His father scratches his head and narrows his gray eyes. “Have you eaten lunch? I could use a sandwich.”
At the diner, his father orders a roast beef on rye. He tries to order a scotch with it, and has some trouble with the waitress’s explanation that beer is the best she can do. In the end he has a Heineken. Carr orders tuna fish, and goes outside to make phone calls.
He watches his father through the window while he talks to the local police and to Mrs. Calvin, and makes arrangements for the Volvo to be towed to a garage. Carr glances at his missed calls list, and sees more messages from Valerie and Mike, and one-an hour earlier-from Tina. He goes back inside.
Arthur Carr’s reading glasses are perched on the end of his nose, and he’s scanning the ads and the children’s games printed on the paper place mat. “Calling the office?” he asks, as his son slides into the booth. “I expect you’ll be getting back soon.”
“It wasn’t work. It was about you.”
“Not a particularly compelling subject,” his father says, chuckling. “Who’s interested in that?”
“Mrs. Calvin, for one. She was worried sick.”
“Damned dramatic. Doesn’t she have anything better to do? Shouldn’t she be packing?”
“For chrissakes, you can’t just take off like that.”

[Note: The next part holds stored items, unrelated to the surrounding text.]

Lemma error_acks {A} Q : triple acks_stored (_handle_error : M BP bp_exn A) Q (fun _ => acks_stored).
Proof.
  apply (triple_bind _ _ _ (fun _ => acks_stored)); [apply nack_acks|]. intros _. by apply triple_raise.
Qed.

Lemma dec_error_acks {A} Q :
  triple acks_stored (_ ← emit TDec; _handle_error : M BP bp_exn A) Q (fun _ => acks_stored).
Proof.
  apply (triple_bind _ _ _ (fun _ => acks_stored)); [by apply emit_acks|]. intros _. apply error_acks.
Qed.

(** a call of the driver that loses nothing stored *)
Lemma driver_acks {A} (f : method D driver_error A) :
  preserves driver_ok held stored f ->
  forall s, driver_ok (bp_driver s) -> acks_stored s -> acks_stored (set_driver (f (bp_driver s)).2 s).
Proof.
  intros [Hf _] s Hd Ha i ok Hi. destruct (Ha i ok Hi); [by left|right]. simpl.
  eapply safe_mono; [|done]. auto.
Qed.

(** a call of the driver that keeps what it holds when it returns *)
Lemma driver_keeps {A} (f : method D driver_error A) cur :
  preserves driver_ok held stored f ->
  triple (keeps cur) (call_driver f : M BP bp_exn (driver_error + A))
    (fun r s => match r with inl _ => acks_stored s | inr _ => keeps cur s end) (fun _ _ => False).
Proof.
  intros Hf s [Hd Hp Hm Ha]. unfold call_driver.
  pose proof (driver_acks f Hf s Hd Ha) as Ha'. destruct Hf as [Hst Hok]. specialize (Hst (bp_driver s)).
  destruct (f (bp_driver s)) as [[err|a] d] eqn:E; [done|].
  destruct (Hok _ a d Hd E) as [Hd' Hkeep]. split; simpl in *; [done| |done|done].
  intros i Hi. destruct (Hp i Hi) as (it & Hmade & [Hh|Hs]); exists it; auto.
Qed.

(** *** Flush *)

(** after a flush that returned: all that was processed is stored *)
Definition flushed (s : BP) : Prop :=
  driver_ok (bp_driver s) /\ (forall i, TProcess i ∈ bp_trace s -> safe (bp_driver s) i) /\ acks_stored s.

Lemma flush_call_stores :
  triple (keeps None) (call_driver drv_flush : M BP bp_exn (driver_error + unit))
    (fun r s => match r with
                | inl _ => acks_stored s
                | inr _ => flushed s /\ forall m, m ∈ bp_pending s -> seen (bp_trace s) m
                end) (fun _ _ => False).
Proof.
  intros s [Hd Hp Hm Ha]. unfold call_driver.
  pose proof (driver_acks drv_flush flush_preserves s Hd Ha) as Ha'.
  destruct flush_preserves as [Hst Hok]. specialize (Hst (bp_driver s)).
  destruct (drv_flush (bp_driver s)) as [[err|[]] d] eqn:E; [done|]. unfold flushed. split_and!; simpl in *.
  - by destruct (Hok _ _ _ Hd E).
  - intros i Hi. destruct (Hp i Hi) as (it & Hmade & [Hh|Hs]); exists it; [|by auto].
    split; [done|]. by eapply flush_stores.
  - done.
  - intros m Hin. by destruct (Hm m Hin).
Qed.

Lemma flushed_emit e :
  (forall i ok, e <> TAck i ok) -> (forall i, e <> TProcess i) ->
  forall s, flushed s -> flushed (set_trace (bp_trace s ++ [e]) s).
Proof.
  intros He1 He2 s (Hd & Hp & Ha). split_and!; simpl; [done| |by apply acks_stored_emit].
  intros i. rewrite elem_of_app, list_elem_of_singleton. intros [Hi|<-]; [auto|by destruct (He2 i)].
Qed.

Lemma ack_one_stored m :
  triple (fun s => flushed s /\ seen (bp_trace s) m) (ack_one m)
    (fun _ => flushed) (fun _ => acks_stored).
Proof.
  apply (triple_bind _ _ _ (fun _ => flushed)).
  { apply triple_modify. intros s [(Hd & Hp & Ha) Hm]. split_and!; simpl; [done| |].
    - intros i. rewrite elem_of_app, list_elem_of_singleton. intros [Hi|]; [auto|done].
    - intros i ok. simpl. rewrite elem_of_app, list_elem_of_singleton. intros [Hi|Hi].
      + destruct (Ha i ok Hi); [left; set_solver|by right].
      + injection Hi as -> _. destruct Hm as [Hm|Hm]; [right; auto|left; set_solver]. }
  intros _. apply (triple_bind _ _ _ (fun _ => flushed)).
  { apply triple_modify. by apply flushed_emit. }
  intros _. destruct (m_ack_ok m); [by apply triple_ret|].
  apply (triple_pre _ acks_stored); [|by intros s (_ & _ & ?)].
  apply (triple_bind _ _ _ (fun _ => acks_stored)); [apply nack_acks|]. intros _. by apply triple_raise.
Qed.

(** [ack_one] keeps what is in the trace *)
Lemma ack_one_extends m m' :
  triple (fun s => seen (bp_trace s) m') (ack_one m : M BP bp_exn unit)
    (fun _ s => seen (bp_trace s) m') (fun _ _ => True).
Proof.
  intros s He. destruct (m_ack_ok m) eqn:Em.
  - rewrite ack_one_ok by done. simpl. by apply seen_app.
  - by rewrite ack_one_fail.
Qed.

Lemma acks_all_stored l :
  triple (fun s => flushed s /\ Forall (seen (bp_trace s)) l) (for_each ack_one l)
    (fun _ => flushed) (fun _ => acks_stored).
Proof.
  apply (triple_post _ _ _ (fun _ s => flushed s /\ Forall (seen (bp_trace s)) l)
    _ (fun _ => acks_stored)); [|by intros _ s []|done].
  apply triple_for_each_elem. intros m Hm s [Hs Hl].
  pose proof (proj1 (Forall_forall _ _) Hl m Hm) as Hin. simpl in Hin.
  pose proof (ack_one_stored m s (conj Hs Hin)) as H.
  assert (forall m', m' ∈ l -> match ack_one m s with
    (inr _, s') => seen (bp_trace s') m' | _ => True end) as Hx.
  { intros m' Hm'. pose proof (ack_one_extends m m' s) as Hx.
    destruct (ack_one m s) as [[]]; [done|]. apply Hx.
    by apply (proj1 (Forall_forall _ _) Hl m'). }
  destruct (ack_one m s) as [[e|[]] s']; [done|]. split; [done|]. by apply Forall_forall.
Qed.

Lemma now_triple {X} (P : BP -> Prop) :
  (forall n s, P s -> P (set_ticks n s)) -> triple P (now now_at) (fun _ => P) (X : bp_exn -> BP -> Prop).
Proof. intros HP s Hs. by apply HP. Qed.

Lemma now_keeps cur X : triple (keeps cur) (now now_at) (fun _ => keeps cur) (X : bp_exn -> BP -> Prop).
Proof. apply now_triple. intros n s [Hd Hp Hm Ha]. by split. Qed.

Lemma flushed_keeps s : flushed s -> bp_pending s = [] -> keeps None s.
Proof.
  intros (Hd & Hp & Ha) E. split; [done| |rewrite E; by intros m ?%elem_of_nil|done]. intros i Hi. by apply safe_kept, Hp.
Qed.

Lemma flush_keeps : triple (keeps None) (flush now_at) (fun _ => keeps None) (fun _ => acks_stored).
Proof.
  unfold flush. apply (triple_bind _ _ _ (fun _ => keeps None)).
  { apply now_keeps. }
  intros _. apply (triple_bind _ _ _ (fun r s => match r with
    | inl _ => acks_stored s
    | inr _ => flushed s /\ forall m, m ∈ bp_pending s -> seen (bp_trace s) m end)).
  { eapply triple_post; [apply flush_call_stores|done|done]. }
  intros [[]|[]]; [|apply error_acks|].
  { apply (triple_bind _ _ _ (fun _ => acks_stored)); [apply nack_acks|]. intros _. by apply triple_raise. }
  apply (triple_bind _ _ _ (fun _ s => flushed s /\ forall m, m ∈ bp_pending s -> seen (bp_trace s) m)).
  { apply triple_modify. intros s [Hs Hm]. split; [by apply flushed_emit|]. simpl.
    intros m Hin. by apply seen_app, Hm. }
  intros _. apply triple_gets_bind. intros pending.
  apply (triple_bind _ _ _ (fun _ => flushed)).
  { eapply triple_pre; [apply acks_all_stored|]. intros s [[Hs Hm] <-]. split; [done|]. by apply Forall_forall. }
  assert (forall n s, flushed s -> flushed (set_ticks n s)) as Hticks by done.
  intros _. apply triple_gets_bind. intros ps.
  apply (triple_bind _ _ _ (fun _ => flushed)).
  { apply (triple_pre _ flushed); [|by intros s []]. destruct ps; [|by apply triple_ret].
    apply (triple_bind _ _ _ (fun _ => flushed)); [by apply now_triple|]. intros _. by apply triple_ret. }
  intros _. apply (triple_bind _ _ _ (fun _ => flushed)); [by apply now_triple|].
  intros _. apply (triple_bind _ _ _ (fun _ => flushed)).
  { apply triple_modify. by apply flushed_emit. }
  intros _. apply (triple_bind _ _ _ (fun _ s => flushed s /\ bp_pending s = [])); [by apply triple_modify|].
  intros _. apply triple_modify. intros s [Hs E]. by apply flushed_keeps.
Qed.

“Nonsense-people do it all the time. They’re here, and then-poof-they’re gone, just like that.” There’s a connect-the-dots picture on the place mat, and his father moves his finger from number to number. “Christ, some people can vanish while they’re standing right in front of you. They’re in the very same room, but it’s like they’re not there at all. She had that trick down cold.”
“Mrs. Calvin?”
His father looks up and scowls. “Don’t be thick-you know who I’m talking about. You’re just like her, for chrissakes-playing dumb when you want to, but taking it all in. She was a hell of a poker player, you know.”
“I didn’t know that.”
His father squints at him behind his glasses. “So, maybe not taking it all in,” he says, and a sly smile-as at a private joke-crosses his face. “It’s her birthday coming up. Did you remember?”
“On Tuesday.”
“It was always hard to shop for her. Who knew what she wanted? Nothing I had to offer.” The smirk again, angrier this time. “For example, I never knew her taste in cigarette lighters. And I was never much of a tennis player, either. Always hated doubles.”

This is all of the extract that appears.